Texas Attorney General Greg Abbott, whose state passed a voter ID law that could have disenfranchised hundreds of thousands of Latino-Americans had not Section Five court reviews blocked it:
"The U.S. Constitution establishes one United States -- not a divided nation with different laws applying to different states. Laws that apply unequally to just some states have no place in our nation. Today's ruling ensures that Texas is no longer one of just a few states that must seek approval from the federal government before its election laws can take effect. With today's decision, the State's voter ID law will take effect immediately. Redistricting maps passed by the Legislature may also take effect without approval from the federal government."

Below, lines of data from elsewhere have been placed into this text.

(* ===== verification/NetProps.v ===== *)
(** * The pod network: properties

    Addresses, the drivers of physical devices, and what a sandbox's VM gets
    of its network. *)
From S2P Require Import Prelude Strs Storage Types Metrics Disk Pool Continuation GuestScan Mount Frame Inject Annotations Box BlockImage StorageOps Handlers Sandboxer Fs Descriptors ChConfig ChSnapshot ChDriver ChLemmas ChSample ChProcess ChAttach Net.

(** ** Masks *)
Lemma checked_shl_max_bits w s i : (s ≤ w)%N → N.testbit (checked_shl_max w s) i = ((s <=? i)%N && (i <? w)%N).
Proof.
  intros Hs. unfold checked_shl_max, uwrap. destruct (N.ltb_spec s w).
  - destruct (N.ltb_spec i w).
    + rewrite N.mod_pow2_bits_low by done. destruct (N.leb_spec s i).
      * rewrite N.shiftl_spec_high' by done. rewrite N.sub_1_r, <- N.ones_equiv, N.ones_spec_low by lia. done.
      * by rewrite N.shiftl_spec_low.
    + rewrite N.mod_pow2_bits_high by done. by rewrite andb_false_r.
  - assert (s = w) as -> by lia. rewrite N.bits_0. destruct (N.leb_spec w i), (N.ltb_spec i w); try done; lia.
Qed.

(** The mask of a prefix has its [prefix_len] highest bits set, and no other. *)
Lemma netmask_bits n i : (prefix_len n ≤ if is_ipv6 (ip n) then 128 else 32)%N →
  match netmask n with
  | V4 m => is_ipv6 (ip n) = false ∧ N.testbit m i = ((32 - prefix_len n <=? i)%N && (i <? 32)%N)
  | V6 m => is_ipv6 (ip n) = true ∧ N.testbit m i = ((128 - prefix_len n <=? i)%N && (i <? 128)%N)
  end.
Proof.
  intros Hp. unfold netmask, netmask_32, netmask_u128.
  assert (∀ w, (prefix_len n ≤ w)%N → (w < 256)%N → uwrap 8 (w + 256 - prefix_len n) = (w - prefix_len n)%N) as Hw.
  { intros w H1 H2. unfold uwrap. change (2 ^ 8)%N with 256%N.
    replace (w + 256 - prefix_len n)%N with (w - prefix_len n + 1 * 256)%N by lia. rewrite N.Div0.mod_add. apply N.mod_small. lia. }
  destruct (is_ipv6 (ip n)); (split; [done|]); rewrite Hw by done; apply checked_shl_max_bits; lia.
Qed.

(** A prefix longer than the address: the difference wraps, and the mask is
    empty. *)
Lemma netmask_of_long_prefix a p : (32 < p < 256)%N → netmask (mkIpNet (V4 a) p) = V4 0.
Proof.
  intros Hp. unfold netmask, netmask_32, checked_shl_max. cbn [is_ipv6 ip prefix_len]. f_equal.
  change (32 + 256)%N with 288%N. assert (uwrap 8 (288 - p) = 288 - p)%N as -> by (apply uwrap_small; change (2 ^ 8)%N with 256%N; lia).
  destruct (N.ltb_spec (288 - p) 32); [lia|done].
Qed.

(** ** MAC addresses *)
Lemma hex_digit_value n : (n < 16)%N → hex_value (hex_digit n) = Some n.
Proof.
  intros Hn. assert (∀ k, k < 16 → hex_value (hex_digit (N.of_nat k)) = Some (N.of_nat k)) as H.
  { intros k Hk. do 16 (destruct k as [|k]; [reflexivity|]). lia. }
  rewrite <- (N2Nat.id n). apply H. lia.
Qed.

Lemma hex_digit_plain n : (n < 16)%N → hex_digit n ≠ ":"%char ∧ hex_digit n ≠ "+"%char.
Proof.
  intros Hn. assert (∀ k, k < 16 → hex_digit (N.of_nat k) ≠ ":"%char ∧ hex_digit (N.of_nat k) ≠ "+"%char) as H.
  { intros k Hk. do 16 (destruct k as [|k]; [by split|]). lia. }
  rewrite <- (N2Nat.id n). apply H. lia.
Qed.

Lemma byte_of_hex2 b : (b < 256)%N → byte_of_hex (hex2 b) = b.
Proof.
  intros Hb. assert (b / 16 < 16)%N as H1 by (apply N.Div0.div_lt_upper_bound; lia).
  assert (b `mod` 16 < 16)%N as H2 by (by apply N.mod_lt). destruct (hex_digit_plain _ H1) as [_ Hp].
  unfold byte_of_hex, hex2. assert ((match String (hex_digit (b / 16)) (String (hex_digit (b `mod` 16)) "") with
     | String "+" t => t | _ => String (hex_digit (b / 16)) (String (hex_digit (b `mod` 16)) "") end) =
     String (hex_digit (b / 16)) (String (hex_digit (b `mod` 16)) "")) as ->.
  { by repeat case_match. }
  rewrite bool_decide_eq_false_2 by done. cbn [radix16]. rewrite (hex_digit_value _ H1), (hex_digit_value _ H2).
  cbn [mbind option_bind]. pose proof (N.Div0.div_mod b 16). rewrite N.mul_0_l, N.add_0_l.
  destruct (N.leb_spec (b / 16) 255); [|lia]. destruct (N.leb_spec (b / 16 * 16 + b `mod` 16) 255); cbn [default from_option]; [unfold id|]; lia.
Qed.

(** The text of an address is read back. *)
Lemma mac_roundtrip m : m ≠ [] → Forall (λ b, (b < 256)%N) m → mac_of_string (mac_to_string m) = m.
Proof.
  intros Hne Hm. unfold mac_of_string, mac_to_string. rewrite split_join.
  - rewrite <- list_fmap_compose. rewrite <- (list_fmap_id m) at 2. apply list_fmap_ext. intros i b Hb. simpl.
    rewrite Forall_lookup in Hm. apply byte_of_hex2. by eapply Hm.
  - by destruct m.
  - intros w (b & -> & Hb)%list_elem_of_fmap. rewrite Forall_forall in Hm. specialize (Hm b Hb). unfold hex2.
    destruct (hex_digit_plain (b / 16)) as [? _]; [apply N.Div0.div_lt_upper_bound; lia|].
    destruct (hex_digit_plain (b `mod` 16)) as [? _]; [by apply N.mod_lt|].
    simpl. by rewrite !decide_False.
Qed.

(** The empty address is not: it comes back as one zero byte. *)
Lemma mac_roundtrip_empty : mac_of_string (mac_to_string []) = [0%N].
Proof. reflexivity. Qed.

(** ** Calls on the host *)
Lemma net_call_inv c f h ok h' : net_call c f h = Some (ok, h') →
  ∃ g, (g = f h ∨ g = h ∧ ok = false) ∧ nt_driver h' = nt_driver g ∧ nt_pci h' = nt_pci g ∧ nt_links h' = nt_links g ∧
    nt_fd h' = nt_fd g ∧ nt_opened h' = nt_opened g ∧ nt_trace h' = nt_trace g ++ [(c, ok)] ∧
    (nt_outs h = [] → ok = true ∧ nt_outs h' = []).
Proof.
  unfold net_call. destruct (nt_outs h) as [|[|e took s] l]; intros [= <- <-]; simpl.
  - exists (f h). eauto 10.
  - exists (f h). split; [by left|]. repeat (split; [done|]). done.
  - destruct took; [exists (f h)|exists h]; (split; [by auto|]); repeat (split; [done|]); done.
Qed.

Mississippi Secretary of State Delbert Hosemann, whose photo voter ID law is more likely to disenfranchise black voters than white voters :
"The United States Supreme Court placed Mississippi on equal footing with every other State. The Court's decision removes requirements for Mississippi to travel through the expensive and time consuming Federal application process for any change to state, county, or municipal voting law. Mississippi citizens have earned the right to determine our voting processes. Our relationships and trust in each other have matured. This chapter is closed."
Alabama attorney General Luther Strange, who pulled its voter ID law from federal Section Five review just a month ago:
"My office will continue to review the opinion and its implications. At this time, our initial conclusion is that Alabama is no longer subject to the preclearance requirements under Section 5. We expect significant savings for Alabama taxpayers because neither the State nor local governments will have to expend time, money and effort on submitting routine changes to voting laws to Washington, D.C., for approval. Alabama will only be subject to the preclearance process if Congress adopts a new coverage formula that includes Alabama. But let me be clear, I do not believe Alabama should be included under any new coverage formula that Congress might adopt. As the Court rightly points out, minority participation in voting is in fact higher in Alabama and many other covered jurisdictions than it is in many non-covered jurisdictions. "

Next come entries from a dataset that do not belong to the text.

(* ===== verification/GuestMonitor.v ===== *)
(** * Guest agent: waiting for a device

    [get_device] of [vmm/task/src/sandbox.rs] against the monitor task of
    [device.rs], as a transition system. One request runs at a time (the
    caller holds the lock of the sandbox's resources); the monitor's own lock
    is held while it delivers a device, and by a subscription that blocks. *)
From S2P Require Import Prelude Strs GuestDevice.

(** Where the monitor task is: waiting for an event, or in the send of
    [add_device], with the lock. *)
Inductive MonitorPc := MonIdle | MonSend (id : N) (d : GuestDevice).

(** Where the request is: none, blocked in [subscribe] with the lock, waiting
    on its channel, or with a device and about to unsubscribe. *)
Inductive RequestPc :=
  | ReqIdle
  | ReqBlocked (m : TypeAddrDeviceMatcher)
  | ReqWaiting (id : N) (m : TypeAddrDeviceMatcher)
  | ReqLeaving (id : N) (m : TypeAddrDeviceMatcher) (d : GuestDevice).

(** [ms_log] and [ms_announced] record the finished requests, with [None] for
    a timeout, and the devices that ever entered the cache. *)
Record MonitorSys := mkMonitorSys {
  ms_internal : DeviceMonitorInternal;
  ms_monitor : MonitorPc;
  ms_request : RequestPc;
  ms_log : list (TypeAddrDeviceMatcher * option GuestDevice);
  ms_announced : list GuestDevice
}.

(** The receiver is gone; the subscriber stays. *)
Definition close_receiver (id : N) : DeviceMonitorInternal → DeviceMonitorInternal :=
  set_subscribers (alter (λ s, mkSubscriber (sub_matcher s) None false) id).
Definition take_received (id : N) : DeviceMonitorInternal → DeviceMonitorInternal :=
  set_subscribers (alter (λ s, mkSubscriber (sub_matcher s) None (sub_open s)) id).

Supreme Court Justice Ginsburg couldn't disagree more about Alabama. As she noted in her dissent today:
"The Court does not contest that Alabama's history of racial discrimination provides a sufficient basis for Congress to require Alabama and its political subdivisions to preclear electoral changes. Nevertheless, the Court asserts that Shelby County may prevail on its facial challenge to [Section Four's] coverage formula because it is subject to [Section Five's] preclearance requirement by virtue of that formula. ...This misses the reality that Congress decided to subject Alabama to preclearance based on evidence of continuing constitutional violations in that State."

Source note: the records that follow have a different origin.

(* ===== verification/GuestText.v ===== *)
(** * Guest agent: reading [/proc/mounts]

    The kernel writes blanks and backslashes of a path as octal escapes, one
    line per mount, the oldest first; the agent takes the escapes back and
    looks for the newest mount at a path. *)
From S2P Require Import Prelude Strs Storage Mount Fs Frame Inject GuestDevice GuestStorage.

(** ** Escapes *)

(** The characters that may be escaped, with their codes. *)
Definition code (a : ascii) : option string :=
  if decide (a = " "%char) then Some "\040"
  else if decide (a = "009"%char) then Some "\011"
  else if decide (a = "010"%char) then Some "\012"
  else if decide (a = "#"%char) then Some "\043"
  else if decide (a = "\"%char) then Some "\134"
  else None.

(** [esc f s]: the characters [f] selects are escaped. *)
Fixpoint esc (f : ascii → bool) (s : string) : string :=
  match s with
  | "" => ""
  | String a s' => (if f a then default (String a "") (code a) else String a "") +:+ esc f s'
  end.

Definition but (f : ascii → bool) (c : ascii) : ascii → bool := λ a, f a && negb (bool_decide (a = c)).

Lemma code_cases a p :
  code a = Some p →
  (a = " "%char ∧ p = "\040") ∨ (a = "009"%char ∧ p = "\011") ∨ (a = "010"%char ∧ p = "\012")
  ∨ (a = "#"%char ∧ p = "\043") ∨ (a = "\"%char ∧ p = "\134").
Proof. unfold code. repeat case_decide; subst; intros [= <-]; auto 10. Qed.

Lemma esc_ext f g s : (∀ a, f a = g a) → esc f s = esc g s.
Proof. intros E. induction s as [|a s IH]; simpl; [done|]. by rewrite IH, E. Qed.

Lemma esc_none s : esc (λ _, false) s = s.
Proof. induction s as [|a s IH]; simpl; [done|]. by rewrite IH. Qed.

(** A character that is not a backslash starts no escape. *)
Lemma replace_plain p r a s : a ≠ "\"%char → replace_from (String "\" p) r 0 (String a s) = String a (replace_from (String "\" p) r 0 s).
Proof. intros Ha. cbn -[starts_with]. unfold starts_with; simpl. by rewrite decide_False. Qed.

(** Taking one code back, while backslashes are still escaped. *)
Lemma replace_code f c p s :
  code c = Some p → f "\"%char = true → (∀ a, f a = true → is_Some (code a)) →
  str_replace p (String c "") (esc f s) = esc (but f c) s.
Proof.
  intros Hc Hbs Hf. unfold str_replace. induction s as [|a s IH]; [done|]. cbn [esc].
  destruct (f a) eqn:Efa.
  - destruct (Hf a Efa) as [q Hq]. rewrite Hq. cbn [default from_option].
    unfold but at 1. rewrite Efa. cbn [andb].
    destruct (decide (a = c)) as [->|Hne].
    + rewrite bool_decide_true by done. rewrite Hc in Hq. injection Hq as <-. rewrite <- IH. clear -Hc.
      destruct (code_cases _ _ Hc) as [[-> ->]|[[-> ->]|[[-> ->]|[[-> ->]|[-> ->]]]]]; by cbn.
    + rewrite bool_decide_false by done. cbn [negb]. rewrite <- IH. clear -Hc Hq Hne.
      destruct (code_cases _ _ Hc) as [[-> ->]|[[-> ->]|[[-> ->]|[[-> ->]|[-> ->]]]]];
        destruct (code_cases _ _ Hq) as [[-> ->]|[[-> ->]|[[-> ->]|[[-> ->]|[-> ->]]]]]; by cbn.
  - assert (a ≠ "\"%char) as Ha by congruence.
    unfold but at 1. rewrite Efa. cbn [andb String.append]. rewrite <- IH.
    destruct (code_cases _ _ Hc) as [[-> ->]|[[-> ->]|[[-> ->]|[[-> ->]|[-> ->]]]]]; by apply replace_plain.
Qed.

Definition escapes (f : ascii → bool) : Prop := f "\"%char = true ∧ ∀ a, f a = true → is_Some (code a).

Lemma escapes_but f c : escapes f → c ≠ "\"%char → escapes (but f c).
Proof.
  intros [Hb Hf] Hc. unfold but. split; [by rewrite Hb, bool_decide_false|].
  intros a [Ha _]%andb_true_iff. auto.
Qed.

Lemma unescape_esc f s : escapes f → unescape_proc_mount_field (esc f s) = s.
Proof.
  intros H0. unfold unescape_proc_mount_field.
  assert (escapes (but f " ")) as H1 by by apply escapes_but.
  assert (escapes (but (but f " ") "009")) as H2 by by apply escapes_but.
  assert (escapes (but (but (but f " ") "009") "010")) as H3 by by apply escapes_but.
  assert (escapes (but (but (but (but f " ") "009") "010") "#")) as H4 by by apply escapes_but.
  destruct H0, H1, H2, H3, H4.
  rewrite (replace_code f " "), (replace_code _ "009"), (replace_code _ "010"), (replace_code _ "#"),
    (replace_code _ "\") by done.
  rewrite <- (esc_none s) at 2. apply esc_ext. intros a. apply not_true_iff_false. unfold but.
  rewrite !andb_true_iff, !negb_true_iff, !bool_decide_eq_false. intros [[[[[Ha ?] ?] ?] ?] ?].
  assert (is_Some (code a)) as [q [[? _]|[[? _]|[[? _]|[[? _]|[? _]]]]]%code_cases] by auto; done.
Qed.

(** What [proc_pid_mounts(5)] escapes in a path: blank, tab, newline and
    backslash, and in some kernels the hash sign. *)
Definition special (hash : bool) (a : ascii) : bool :=
  bool_decide (a ∈ [" "; "009"; "010"; "\"]%char) || hash && bool_decide (a = "#"%char).
Definition escape (hash : bool) (s : string) : string := esc (special hash) s.

Lemma escapes_special hash : escapes (special hash).
Proof.
  split; [done|]. intros a. unfold special.
  intros [Ha%bool_decide_eq_true|[_ ->%bool_decide_eq_true]%andb_true_iff]%orb_true_iff; [|eauto].
  unfold code. repeat case_decide; eauto. set_solver.
Qed.

Lemma unescape_escape hash s : unescape_proc_mount_field (escape hash s) = s.
Proof. apply unescape_esc, escapes_special. Qed.

(** ** Words *)

(** No whitespace of any kind. *)
Definition word (s : string) : bool := negb (bool_decide (s = "")) && all_chars (λ a, negb (is_ws a)) s.
(** No whitespace but what is escaped. *)
Definition escapable (s : string) : bool :=
  negb (bool_decide (s = "")) && all_chars (λ a, negb (is_ws a) || special false a) s.

Lemma escape_word hash s : escapable s = true → word (escape hash s) = true.
Proof.
  unfold escapable, word. rewrite !andb_true_iff, !negb_true_iff, !bool_decide_eq_false.
  intros [Hne Hall]. split.
  - destruct s as [|a s]; [done|]. unfold escape. cbn [esc].
    destruct (special hash a); [|done]. by destruct (code a) as [q|] eqn:E;
      [destruct (code_cases _ _ E) as [[-> ->]|[[-> ->]|[[-> ->]|[[-> ->]|[-> ->]]]]]|].
  - clear Hne. induction s as [|a s IH]; [done|]. cbn [all_chars] in Hall.
    apply andb_true_iff in Hall as [Ha Hs]. unfold escape in *. cbn [esc].
    rewrite all_chars_app, IH by done. rewrite andb_true_r.
    destruct (special hash a) eqn:E.
    + destruct (code a) as [q|] eqn:Eq; [by destruct (code_cases _ _ Eq) as [[-> ->]|[[-> ->]|[[-> ->]|[[-> ->]|[-> ->]]]]]|].
      destruct (escapes_special hash) as [_ He]. destruct (He a E). congruence.
    + cbn [all_chars]. rewrite andb_true_r. apply orb_true_iff in Ha as [Ha|Ha]; [done|].
      unfold special in E, Ha. rewrite andb_false_l, orb_false_r in Ha. by rewrite Ha in E.
Qed.

(** ** The table and its text *)
Definition printable (e : MountEntry) : bool :=
  escapable (me_source e) && escapable (me_target e) && word (mr_fstype (me_record e))
    && negb (bool_decide (mr_options (me_record e) = []))
    && forallb (λ o, word o && negb (contains_char o ","%char)) (mr_options (me_record e)).

Definition prints (line : string) (e : MountEntry) : Prop :=
  ∃ hash src rest, split_whitespace line =
    src :: escape hash (me_target e) :: mr_fstype (me_record e)
      :: join "," (mr_options (me_record e)) :: rest.

(** The format of [/proc/mounts]. *)
Class ProcMountsLaws `{ProcMounts} :=
  proc_mounts_lines t : Forall (λ e, printable e = true) t → Forall2 prints (lines (proc_mounts t)) t.

Definition top_mount (mp : string) (t : list MountEntry) : option MountEntry :=
  last (filter (λ e, at_target mp e = true) t).

Lemma printable_spec e :
  printable e = true ↔
  escapable (me_source e) = true ∧ escapable (me_target e) = true ∧ word (mr_fstype (me_record e)) = true
  ∧ mr_options (me_record e) ≠ []
  ∧ ∀ o, o ∈ mr_options (me_record e) → word o = true ∧ contains_char o ","%char = false.
Proof.
  unfold printable. rewrite !andb_true_iff, negb_true_iff, bool_decide_eq_false, forallb_forall.
  split.
  - intros [[[[? ?] ?] ?] Ho]. do 4 (split; [done|]). intros o Hin%list_elem_of_In.
    by apply Ho, andb_true_iff in Hin as [? ?%negb_true_iff].
  - intros (? & ? & ? & ? & Ho). split; [tauto|]. intros o Hin%list_elem_of_In.
    destruct (Ho o Hin) as [-> ->]. done.
Qed.

Lemma line_record_prints mp line e :
  printable e = true → prints line e →
  line_record mp line = if at_target mp e then Some (me_record e) else None.
Proof.
  intros (_ & _ & _ & Hne & Ho)%printable_spec (hash & src & rest & E).
  unfold line_record, at_target. rewrite E, unescape_escape.
  case_bool_decide; [|done]. do 2 f_equal.
  change "," with (String "," ""). rewrite split_join; [by destruct (me_record e)|done|].
  intros o Hin. by apply Ho.
Qed.

Section text_laws.
Context `{ProcMountsLaws}.

(** What [find_mount_record] finds is the newest mount at the path. *)
Lemma find_mount_record_top t mp :
  Forall (λ e, printable e = true) t →
  find_mount_record (proc_mounts t) mp = me_record <$> top_mount mp t.
Proof.
  intros Hp. pose proof (proc_mounts_lines t Hp) as Hl. unfold find_mount_record.
  generalize dependent (lines (proc_mounts t)). unfold top_mount.
  induction t as [|e t IH] using rev_ind; intros l Hl.
  { by inversion Hl. }
  apply Forall_app in Hp as [Hp He]. apply Forall_cons in He as [He _].
  apply Forall2_app_inv_r in Hl as (l1 & l2 & Hl1 & Hl2 & ->).
  inversion Hl2 as [|x ? ? ? Hx Hnil]; subst. inversion Hnil; subst.
  rewrite rev_app_distr. simpl. rewrite (line_record_prints _ _ _ He Hx), filter_app, filter_cons.
  rewrite filter_nil. destruct (at_target mp e).
  - rewrite decide_True by done. by rewrite last_snoc.
  - rewrite decide_False, app_nil_r by done. by apply IH.
Qed.
End text_laws.

(** ** A rendering that satisfies the laws *)
Definition mount_line (e : MountEntry) : string :=
  join " " [escape true (me_source e); escape false (me_target e); mr_fstype (me_record e);
            join "," (mr_options (me_record e)); "0"; "0"].
Definition plain_proc_mounts : ProcMounts := λ t,
  foldr (λ e s, mount_line e +:+ String "010" s) "" t.

Lemma split_ws_acc_word w s rest :
  all_chars (λ a, negb (is_ws a)) s = true →
  split_ws_acc w (s +:+ rest) = split_ws_acc (w +:+ s) rest.
Proof.
  revert w. induction s as [|a s IH]; simpl; intros w Hs; [by rewrite app_nil_r_str|].
  apply andb_true_iff in Hs as [Ha%negb_true_iff Hs]. rewrite Ha, IH, app_assoc_str by done. done.
Qed.

Lemma word_spec s : word s = true ↔ s ≠ "" ∧ all_chars (λ a, negb (is_ws a)) s = true.
Proof. unfold word. by rewrite andb_true_iff, negb_true_iff, bool_decide_eq_false. Qed.

Lemma split_whitespace_join l :
  Forall (λ w, word w = true) l → split_whitespace (join " " l) = l.
Proof.
  unfold split_whitespace. induction l as [|w l IH]; intros Hl; [done|].
  apply Forall_cons in Hl as [[Hne Hw]%word_spec Hl]. destruct l as [|w' l].
  - cbn [join]. rewrite <- (app_nil_r_str w), split_ws_acc_word by done. simpl.
    rewrite app_nil_r_str. by destruct w.
  - change (join " " (w :: w' :: l)) with (w +:+ String " " (join " " (w' :: l))).
    rewrite split_ws_acc_word by done. destruct w; [done|]. cbn. f_equal. by apply IH.
Qed.

Lemma word_join_comma l :
  l ≠ [] → (∀ o, o ∈ l → word o = true) → word (join "," l) = true.
Proof.
  induction l as [|w l IH]; intros Hne Hl; [done|].
  assert (word w = true) as [Hw Hall]%word_spec by (apply Hl; by left). destruct l as [|w' l]; [by apply word_spec|].
  assert (word (join "," (w' :: l)) = true) as [_ Hrest]%word_spec.
  { apply IH; [done|]. intros o Ho. apply Hl. by right. }
  apply word_spec. change (join "," (w :: w' :: l)) with (w +:+ "," +:+ join "," (w' :: l)). split; [by destruct w|]. rewrite !all_chars_app, Hall, Hrest. done.
Qed.

Lemma word_no_newline s : word s = true → contains_char s "010"%char = false.
Proof. intros [_ H]%word_spec. by apply (all_chars_contains (λ a, negb (is_ws a))). Qed.

Lemma printable_words e :
  printable e = true →
  Forall (λ w, word w = true)
    [escape true (me_source e); escape false (me_target e); mr_fstype (me_record e);
     join "," (mr_options (me_record e)); "0"; "0"].
Proof.
  intros (Hs & Ht & Hf & Hne & Ho)%printable_spec.
  repeat constructor; try done; [by apply escape_word..|].
  apply word_join_comma; [done|]. intros o ?. by apply Ho.
Qed.

Lemma join_no_newline l :
  Forall (λ w, word w = true) l → contains_char (join " " l) "010"%char = false.
Proof.
  induction l as [|w l IH]; intros Hl; [done|]. apply Forall_cons in Hl as [Hw Hl].
  destruct l as [|w' l]; [by apply word_no_newline|].
  change (join " " (w :: w' :: l)) with (w +:+ " " +:+ join " " (w' :: l)).
  rewrite !contains_char_app, word_no_newline, IH by done. done.
Qed.

#[global] Instance plain_laws : @ProcMountsLaws plain_proc_mounts.
Proof.
  intros t Ht. unfold lines, proc_mounts, plain_proc_mounts.
  induction t as [|e t IH]; [constructor|]. apply Forall_cons in Ht as [He Ht].
  cbn [foldr]. rewrite split_app_sep by (apply join_no_newline, printable_words, He).
  specialize (IH Ht). remember (split "010"%char _) as l eqn:El.
  assert (l ≠ []) by (subst; apply split_not_nil).
  assert (drop_last_empty (mount_line e :: l) = mount_line e :: drop_last_empty l) as ->.
  { destruct l; [done|]. by destruct (mount_line e). }
  constructor; [|done]. unfold prints, mount_line. rewrite split_whitespace_join by by apply printable_words.
  eauto.
Qed.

North Carolina Attorney General Roy Cooper, who filed an amicus brief in support of upholding Voting Rights Act's Section Five:
"Section 4 establishes the criteria to determine whether a state or part of a state must seek review of any changes to its election laws by the U.S. Department of Justice under Section 5 of the Voting Rights Act, a process known as preclearance. Until Congress sets new criteria, no state or part of a state will be subject to preclearance under Section 5. The North Carolina General Assembly is now considering legislation that among other changes would limit early voting and require voter I.D."